Unfortunate Consequences of GDPR Violation

Companies who violate regulations, such as the General Data Protection Regulation (GDPR), face severe consequences that can cost them significant fines. Recently, Meta was penalized with one of the largest fines in its history amounting to 1,200 million euros for violating GDPR. The penalty is a hard blow, particularly for Mark Zuckerberg, Meta’s founder.

Challenges in Circulation of Data

One of the significant problems faced by companies when they come to Europe from other continents is the circulation of data. Companies are aware of compliance regulations. However, some of these companies seem to break them, knowing that the punishment can be massive.

Europe is serious about the protection of user data. The latest scandal has been carried out by Meta, who has been penalized for collecting user data from WhatsApp, Facebook, and Instagram that has been transferred from Europe to the United States.
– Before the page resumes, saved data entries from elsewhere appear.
(* ===== verification/Regress.v ===== *)
(** * Two regression tests: [tools/test_zero_size_func_lookup.c], [tools/test_stable_fp_miss_reload.c]

    The first test samples a pc inside an assembly function whose symbol has
    size zero, the second unwinds the same frame-pointer sample, with one pc that
    belongs to no mapping, nine times.  Both are transcribed over the model of
    the library, run in a process whose maps, image and clock are given, and give
    the result the authors expect. *)

From Stdlib Require Import Ascii.
From stdpp Require Import strings.
From S2P Require Import Prelude Types IntervalArray Arch CfiProgram CfiOps Cfi CfiParse ElfRanges DwarfEval Maps PathWalk DebugFile NameHeap Symbols Context Unwind Session LoadElf.

Section tests.
Context {HA : Arch} {HE : Env} {HQ : Qsort}.

(** A zeroed snapshot with 64 registers, the given frame pointers and the hint. *)
Definition fp_sample (pid : Z) (pcs : list Z) : gu_stack_info :=
  gu_flags_set (mk_gu_stack_info pid 0 0 (Some (replicate 64 0)) 512 0 (pcs ++ replicate (128 - length pcs) 0)
                  (Z.of_nat (length pcs)) None) GU_FLAG_HINT_SET_FP.

(** [gu_unwind] of it: the return value, the frames reported and the context. *)
Definition unwind_sample (c : gu_context) (info : gu_stack_info) : outcome (Z * list gu_frame_record * gu_context) :=
  '(n, u) ← gu_unwind 4096 false (fun _ => true) 2 (mk_uw c None info [] no_ops empty_heap no_oor);
  mret (n, uw_frames u, uw_ctx u).

(** ** A function symbol of size zero *)

(** The symbol of a frame as the callback sees it. *)
Definition observed_symbol (c : gu_context) (f : gu_frame_record) : option string :=
  e ← cx_elfs c !! fr_elf_info f; ec_names e !! fr_symbol f.

Definition zero_size_main (pid asm_zero_size_func : Z) : outcome Z :=
  '(n, frames, c) ← unwind_sample (gu_init false false false) (fp_sample pid [asm_zero_size_func + 1]);
  ret ← (match frames with
         | f :: _ => mret (if (0 <? n) && bool_decide (observed_symbol c f = Some "asm_zero_size_func"%string) && (fr_offset f =? 1) then 0 else 1)
         | [] => mret 1
         end);
  _ ← gu_cleanup c;
  mret ret.

(** ** A pc that stays unknown *)
Definition REPEAT_UNWINDS : nat := 8.
Definition STABLE_UNKNOWN_PC : Z := 0xc0000f6000.

(** [run_fp_unwind]: how many frames the callback counted. *)
Definition run_fp_unwind (c : gu_context) (pid known_text_function : Z) : outcome (Z * gu_context) :=
  '(_, frames, c) ← unwind_sample c (fp_sample pid [known_text_function; STABLE_UNKNOWN_PC]);
  mret (Z.of_nat (length frames), c).

(** The repeated unwinds: [None] when one lost the known frame. *)
Fixpoint repeat_unwinds (n : nat) (c : gu_context) (pid known_text_function : Z) : outcome (option gu_context) :=
  match n with
  | O => mret (Some c)
  | S n =>
    '(frames, c) ← run_fp_unwind c pid known_text_function;
    if frames <=? 0 then mret None else repeat_unwinds n c pid known_text_function
  end.

Definition stable_miss_main (child known_text_function : Z) : outcome Z :=
  '(frames, c) ← run_fp_unwind (gu_init false false false) child known_text_function;
  if frames <=? 0 then mret 1 else
  let alloc_after_first := pid_ctx_alloc_count (cx_stats c) in
  r ← repeat_unwinds REPEAT_UNWINDS c child known_text_function;
  match r with
  | None => mret 1
  | Some c =>
    let ret := if negb (pid_ctx_alloc_count (cx_stats c) =? alloc_after_first) then 1
               else if pid_maps_reload_throttle_count (cx_stats c) =? 0 then 1 else 0 in
    _ ← gu_cleanup c;
    mret ret
  end.
End tests.

(** ** The process under test *)

(** One image, mapped at 0x401000 from offset 0x1000, with the two functions of
    the first test among its symbols. *)
Definition test_strtab : strtab :=
  mk_strtab (Some 54) (Some (NUL :: txt "asm_zero_size_func" ++ NUL :: txt "asm_next_func" ++ NUL :: txt "known_text_function" ++ [NUL], 0))
    false (fun _ => None).
Definition test_source : sym_source :=
  mk_source (Some (72, 24)) true
    (fun i => [mk_sym 1 2 1 0x1040 0; mk_sym 20 2 1 0x1043 1; mk_sym 34 2 1 0x1050 0x10] !! i) test_strtab (fun i => if i =? 1 then Some 6 else None).
Definition test_file : elf_file :=
  mk_file true
    (Some [mk_scn (Some 0) (Some (txt ".note.gnu.build-id")) (Some (replicate 36 "a"%char)); mk_scn (Some 0) (Some (txt ".symtab")) None])
    (Some [Some (mk_phdr PT_LOAD 5 0x1000 0x1000 0x1000 0x1000)]) (fun _ => test_source) None (fun _ => 0) (fun _ => None) (fun _ _ => inl 1) [].
(** A system that opens the same file for every path. *)
Definition os_with (file : elf_file) : LoadOs.
Proof.
  refine {| lo_alloc := fun _ _ => true; lo_alloc_size := fun _ _ => true; lo_cfi_alloc := fun _ _ => true;
    lo_open := fun _ used r => match r with OpenInRoot _ _ => Some (next_free used, file) | OpenPath _ => None end;
    lo_vdso := fun _ => false; lo_vdso_path := []; lo_exists := fun _ _ => false;
    lo_candidate := fun _ _ => mk_candidate false false false [] [Got 0] false; lo_md5 := fun _ => [];
    lo_fdes_addr := fun _ => 0; lo_cfi_fuel := 0; lo_sizeof_Elf_Data := 0 |}.
  intros _ used [p|pid p] fd f; [done|]. intros [= <- _]. destruct (next_free_spec used) as [H1 H2]. split; [lia|].
  intros Hin. specialize (H1 _ Hin). lia.
Defined.
Definition test_os : LoadOs := os_with test_file.

(** The clock advances by a millisecond per reading. *)
Definition ms_clock (n : nat) : Z := Z.min (1000000 * (1 + Z.of_nat n)) (2 ^ 62).
Lemma ms_clock_range n : 0 <= ms_clock n < 2 ^ 63.
Proof. unfold ms_clock. lia. Qed.

Definition process_env : Env.
Proof.
  refine {| clock_ns := ms_clock; timer_now := ms_clock; timer_pending := fun _ => false; kill_ok := fun _ _ => true;
    proc_maps_file := fun _ _ _ => Some app_maps; maps_alloc := fun _ _ => true; proc_comm := fun _ _ => "test"%string;
    proc_start_time := fun _ _ => 7; read_build_id := fun _ _ _ _ => None; read_image := fun _ _ _ _ => None;
    malloc_addr := @malloc_addr live_env; malloc_ok := fun _ => true; pid_block := fun _ => Some 0x1000 |}.
  - intros n. apply ms_clock_range.
  - intros n. apply ms_clock_range.
  - intros _ a [= <-]. done.
  - intros _ _ _ t [= <-]. exact app_maps_ok.
  - apply (@malloc_fresh live_env).
Defined.
Definition test_env (HA : Arch) : Env :=
  files_env (HA := HA) (HM := rising_malloc) (HQ := merge_qsort) (HL := test_os) process_env plain_config sample_load_state.

(** Both programs exit with 0 on both targets: the pc after the start of a
    symbol of size zero is named after it with offset 1; a pc that stays unknown
    causes no second load of the process, and the avoided reloads are counted. *)
Theorem regressions_pass :
  zero_size_main (HA := linux_x86_64) (HE := test_env linux_x86_64) (HQ := merge_qsort) 42 0x401040 = Done 0 /\
  zero_size_main (HA := aarch64) (HE := test_env aarch64) (HQ := merge_qsort) 42 0x401040 = Done 0 /\
  stable_miss_main (HA := linux_x86_64) (HE := test_env linux_x86_64) (HQ := merge_qsort) 42 0x401050 = Done 0 /\
  stable_miss_main (HA := aarch64) (HE := test_env aarch64) (HQ := merge_qsort) 42 0x401050 = Done 0.
Proof. split_and!; vm_compute; reflexivity. Qed.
Sanction Imposed on Meta IE

Andrea Jelinek, President of the European Data Protection Board, stated that infringement of Meta is serious since it is systematic, repetitive, and continuous. Facebook has millions of users in Europe, so the volume of personal data transferred is enormous. The unprecedented fine is an essential signal to organizations that serious violations have far-reaching consequences.

Implications for Social Media Companies

This penalty is a warning for other competitors that operate in Europe. TikTok has also been accused of a similar problem. This type of sanction sets an example of what could potentially happen to any company in the future.

Social networks use the data collected from their users to survive, indicating the interest that companies have in an agreement to transfer data from one continent to another without fear of sanctions. Despite being more lax in the United States, Europe takes its laws very seriously. Companies need to be mindful of compliance regulations to avoid facing severe penalties like Meta’s.